Determine which lines of the records include the word "Hndp", and copy them.

_ _ _ _ _

Record alive_ok (p : Profile) (r : option Recycling.ProcessRecycler) (pid : Z) (pr : Process) : Prop := {
  alive_process : process_ok p pr;
  alive_pid : LinuxProcess.pid pr = pid;
  alive_recycles : is_Some (jit_function_recycler pr) ↔ is_Some r
}.
Definition recycler_ok (p : Profile) (r : Recycling.ProcessRecycler) : Prop :=
  Recycling.wf r ∧ ∀ name d, d ∈ Recycling.pool r name → recyclable p name d.
Record processes_ok (p : Profile) (ps : Processes) : Prop := {
  processes_alive : map_Forall (alive_ok p (process_recycler ps)) (processes_by_pid ps);
  processes_pool : ∀ r, process_recycler ps = Some r → recycler_ok p r;
  processes_data : Forall (data_ok p) (process_sample_datas ps);
  distinct_threads : NoDup (thread_handles ps);
  distinct_processes : NoDup (process_handles ps)
}.
(** What an operation does. *)
Record step (k : nat) (p : Profile) (ps : Processes) (p' : Profile) (ps' : Processes) : Prop := {
  step_changes : changes k p p';
  step_ok : processes_ok p' ps';
  step_handles : thread_handles ps' ⊆+ thread_handles ps ++ fresh p p';
  step_names : ∀ h name, h ∉ thread_handles ps → has_name p h name → has_name p' h name
}.

(** ** Handles *)
Lemma bind_perm {A A'} (f : A → list A') (l l' : list A) : l ≡ₚ l' → (l ≫= f) ≡ₚ (l' ≫= f).
Proof.
  induction 1 as [|x l l' _ IH|x y l|l1 l2 l3 _ IH1 _ IH2]; csimpl; [done|by rewrite IH| |by etrans].
  rewrite !app_assoc. by rewrite (Permutation_app_comm (f y)).
Qed.
Lemma pooled_threads_add r name d :
  pooled_threads (Recycling.add_to_pool r name d) ≡ₚ recycled_handles d ++ pooled_threads r.
Proof. unfold pooled_threads. by rewrite (bind_perm _ _ _ (Recycling.add_to_pool_entries r name d)). Qed.
Lemma pooled_processes_add r name d :
  pooled_processes (Recycling.add_to_pool r name d) ≡ₚ Recycling.process_handle d :: pooled_processes r.
Proof. unfold pooled_processes. by rewrite Recycling.add_to_pool_entries. Qed.
Lemma pool_entry (r : Recycling.ProcessRecycler) name d : d ∈ Recycling.pool r name → d ∈ Recycling.entries r.
Proof.
  intros Hd. unfold Recycling.entries. apply list_elem_of_fmap. exists (name, d). split; [done|].
  by apply Recycling.named_elem.
Qed.

Definition without (ps : Processes) (pid : Z) : Processes :=
  with_processes ps (delete pid (processes_by_pid ps)).
Lemma set_process_without ps pid pr : set_process (without ps pid) pid pr = set_process ps pid pr.
Proof. unfold set_process, without, with_processes. simpl. by rewrite insert_delete_eq. Qed.
Lemma without_handles ps pid pr :
  processes_by_pid ps !! pid = Some pr →
  thread_handles ps ≡ₚ handles pr ++ thread_handles (without ps pid) ∧
  process_handles ps ≡ₚ profile_process pr :: process_handles (without ps pid).
Proof.
  intros Hpr. unfold thread_handles, process_handles. simpl.
  rewrite (gather_delete (λ _, handles) _ _ _ Hpr), (gather_delete (λ _ pr, [profile_process pr]) _ _ _ Hpr).
  by rewrite <-app_assoc.
Qed.
Lemma set_handles ps pid pr :
  thread_handles (set_process ps pid pr) ≡ₚ handles pr ++ thread_handles (without ps pid) ∧
  process_handles (set_process ps pid pr) ≡ₚ profile_process pr :: process_handles (without ps pid).
Proof. unfold thread_handles, process_handles. simpl. rewrite !gather_insert. by rewrite <-app_assoc. Qed.
Lemma pooled_handles ps r :
  process_recycler ps = Some r →
  thread_handles ps = gather (λ _, handles) (processes_by_pid ps) ++ pooled_threads r ∧
  process_handles ps = gather (λ _ pr, [profile_process pr]) (processes_by_pid ps) ++ pooled_processes r.
Proof. intros Hr. unfold thread_handles, process_handles. by rewrite Hr. Qed.

Lemma recycled_handles_lt p name d :
  recyclable p name d → Forall (λ h, h < length (Profile.threads p))%nat (recycled_handles d).
Proof.
  intros [_ _ [Hm _] [_ Hpool] _]. constructor; [done|]. apply Forall_forall. intros h Hh.
  unfold ProcessThreads.pooled, Recycling.entries in Hh. apply list_elem_of_fmap in Hh as (x & -> & Hx).
  apply list_elem_of_fmap in Hx as ([n x'] & -> & Hx). apply Recycling.named_elem in Hx. by apply (Hpool n).
Qed.
Lemma pool_recyclable p r d :
  recycler_ok p r → d ∈ Recycling.entries r → ∃ name, recyclable p name d.
Proof.
  intros [_ Hr] Hd. unfold Recycling.entries in Hd. apply list_elem_of_fmap in Hd as ([name d'] & -> & Hd).
  exists name. by apply Hr, Recycling.named_elem.
Qed.
Lemma thread_handles_lt p ps :
  processes_ok p ps → Forall (λ h, h < length (Profile.threads p))%nat (thread_handles ps).
Proof.
  intros []. apply Forall_app. split.
  - apply Forall_forall. intros h (pid & pr & Hpr & Hh)%gather_elem.
    pose proof (ProcessThreads.handles_lt _ _ _ (process_threads _ _ _ _ (alive_process _ _ _ _ (processes_alive0 _ _ Hpr)))) as Hlt.
    rewrite Forall_forall in Hlt. by apply Hlt.
  - destruct (process_recycler ps) as [r|] eqn:Hr; simpl; [|done]. apply Forall_forall.
    intros h (d & Hh & Hd)%list_elem_of_bind. destruct (pool_recyclable p r d) as [name Hd']; [by apply processes_pool0|done|].
    pose proof (recycled_handles_lt p name d Hd') as Hlt. rewrite Forall_forall in Hlt. by apply Hlt.
Qed.
Lemma process_handles_lt p ps :
  processes_ok p ps → Forall (λ h, h < length (processes p))%nat (process_handles ps).
Proof.
  intros []. apply Forall_app. split.
  - apply Forall_forall. intros h (pid & pr & Hpr & ->%list_elem_of_singleton)%gather_elem.
    pose proof (alive_process _ _ _ _ (processes_alive0 _ _ Hpr)) as Hok.
    rewrite <-(process_handle_same _ _ _ _ Hok). apply (process_threads _ _ _ _ Hok).
  - destruct (process_recycler ps) as [r|] eqn:Hr; simpl; [|done]. apply Forall_forall.
    intros h (d & -> & Hd)%list_elem_of_fmap. destruct (pool_recyclable p r d) as [name []]; [by apply processes_pool0|done|done].
Qed.

Lemma new_processes_ok p allow_reuse unlink markers : processes_ok p (new allow_reuse unlink markers).
Proof.
  split; simpl; [by apply map_Forall_empty| |done|by destruct allow_reuse; constructor..].
  intros r. destruct allow_reuse; [intros [= <-]|done]. split; [by intros name|].
  by intros name d ?%elem_of_nil.
Qed.

(** ** Parts that stay valid *)
Lemma processes_ok_frame p p' ps :
  evolves p p' → (∀ h n, h ∈ thread_handles ps → has_name p h n → has_name p' h n) →
  (∀ h n, h ∈ process_handles ps → has_process_name p h n → has_process_name p' h n) →
  processes_ok p ps → processes_ok p' ps.
Proof.
  intros He Hn Hpn []. unfold thread_handles, process_handles in Hn, Hpn. split; try done.
  - intros pid pr Hpr. destruct (processes_alive0 pid pr Hpr). split; [|done..].
    eapply process_ok_frame; [done|..|done].
    + intros h n Hh. apply Hn, elem_of_app. left. apply gather_elem. by exists pid, pr.
    + intros n. apply Hpn, elem_of_app. left. apply gather_elem. exists pid, pr. split; [done|by left].
  - intros r Hr. destruct (processes_pool0 r Hr) as [Hwf Hpool]. split; [done|]. intros name d Hd.
    rewrite Hr in Hn, Hpn. eapply recyclable_frame; [done| | |by apply Hpool].
    + intros h n Hh. apply Hn, elem_of_app. right. apply list_elem_of_bind. exists d. split; [done|].
      by eapply pool_entry.
    + intros n. apply Hpn, elem_of_app. right. apply list_elem_of_fmap. exists d. split; [done|].
      by eapply pool_entry.
  - eapply Forall_impl; [exact processes_data0|]. intros d. by apply LinuxProcess.data_ok_evolves.
Qed.
Lemma without_absent ps pid : processes_by_pid ps !! pid = None → without ps pid = ps.
Proof. intros Hn. unfold without, with_processes. rewrite delete_id by done. by destruct ps. Qed.
Lemma without_ok p ps pid : processes_ok p ps → processes_ok p (without ps pid).
Proof.
  intros Hok. destruct (processes_by_pid ps !! pid) as [pr|] eqn:Hpr; [|by rewrite without_absent].
  destruct Hok.
  destruct (without_handles ps pid pr Hpr) as [Ht Hp]. rewrite Ht in distinct_threads0.
  rewrite Hp in distinct_processes0. split; try done; simpl.
  - by apply map_Forall_delete.
  - by apply NoDup_app in distinct_threads0 as (_ & _ & ?).
  - by apply NoDup_cons in distinct_processes0 as [_ ?].
Qed.
Lemma put_process_ok p ps pid pr :
  processes_ok p (without ps pid) → alive_ok p (process_recycler ps) pid pr →
  NoDup (handles pr ++ thread_handles (without ps pid)) →
  NoDup (profile_process pr :: process_handles (without ps pid)) →
  processes_ok p (set_process ps pid pr).
Proof.
  intros [] Hpr Hnd Hndp. destruct (set_handles ps pid pr) as [Ht Hp]. split; try done; simpl in *.
  - rewrite <-insert_delete_eq. by apply map_Forall_insert_2.
  - by rewrite Ht.
  - by rewrite Hp.
Qed.

(** An operation on one process. *)
Lemma step_process k p ps pid pr p' pr' :
  processes_ok p ps → processes_by_pid ps !! pid = Some pr → LinuxProcess.step R stacks k p pr p' pr' →
  step k p ps p' (set_process ps pid pr').
Proof.
  intros Hok Hpr Hst. destruct (without_handles ps pid pr Hpr) as [Ht Hp].
  destruct (set_handles ps pid pr') as [Ht' Hp'].
  pose proof (changes_evolves _ _ _ (LinuxProcess.step_changes _ _ _ _ _ _ _ Hst)) as He.
  pose proof Hst as [Hch Hok' Hsub Hn Hpn [Hpp Hpid] Hrec].
  pose proof (distinct_threads _ _ Hok) as Hnd. pose proof (distinct_processes _ _ Hok) as Hndp.
  assert (thread_handles (set_process ps pid pr') ⊆+ thread_handles ps ++ fresh p p') as Hh.
  { rewrite Ht, Ht'. etrans; [apply submseteq_skips_r, Hsub|]. rewrite <-!app_assoc.
    apply submseteq_skips_l. by rewrite (Permutation_app_comm (fresh p p')). }
  assert (NoDup (thread_handles (set_process ps pid pr'))) as Hnd'
    by (by eapply ProcessThreads.handles_NoDup; [|apply (thread_handles_lt p)|]).
  rewrite Ht in Hnd. apply NoDup_app in Hnd as (_ & Hdis & _). rewrite Hp in Hndp.
  apply NoDup_cons in Hndp as [Hnotin Hndp].
  split; try done.
  - apply put_process_ok.
    + eapply processes_ok_frame; [done|..|by apply without_ok].
      * intros h n Hin. apply Hn. intros Hin'. by apply (Hdis h).
      * intros h n Hin. apply Hpn. intros ->. done.
    + destruct (processes_alive _ _ Hok pid pr Hpr). split; [done|congruence|by rewrite Hrec].
    + by rewrite <-Ht'.
    + rewrite Hpp. by apply NoDup_cons.
  - intros h n Hin. apply Hn. intros Hin'. apply Hin. rewrite Ht. apply elem_of_app. by left.
Qed.
Lemma processes_step_refl k p ps : processes_ok p ps → step k p ps p ps.
Proof.
  intros Hok. split; [apply changes_refl|done| |done]. by apply submseteq_inserts_r.
Qed.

_ _ _ _ _

Answer for the task
  intros [] Hpr Hnd Hndp. destruct (set_handles ps pid pr) as [Ht Hp]. split; try done; simpl in *.
  pose proof (distinct_threads _ _ Hok) as Hnd. pose proof (distinct_processes _ _ Hok) as Hndp.
  rewrite Ht in Hnd. apply NoDup_app in Hnd as (_ & Hdis & _). rewrite Hp in Hndp.
  apply NoDup_cons in Hndp as [Hnotin Hndp].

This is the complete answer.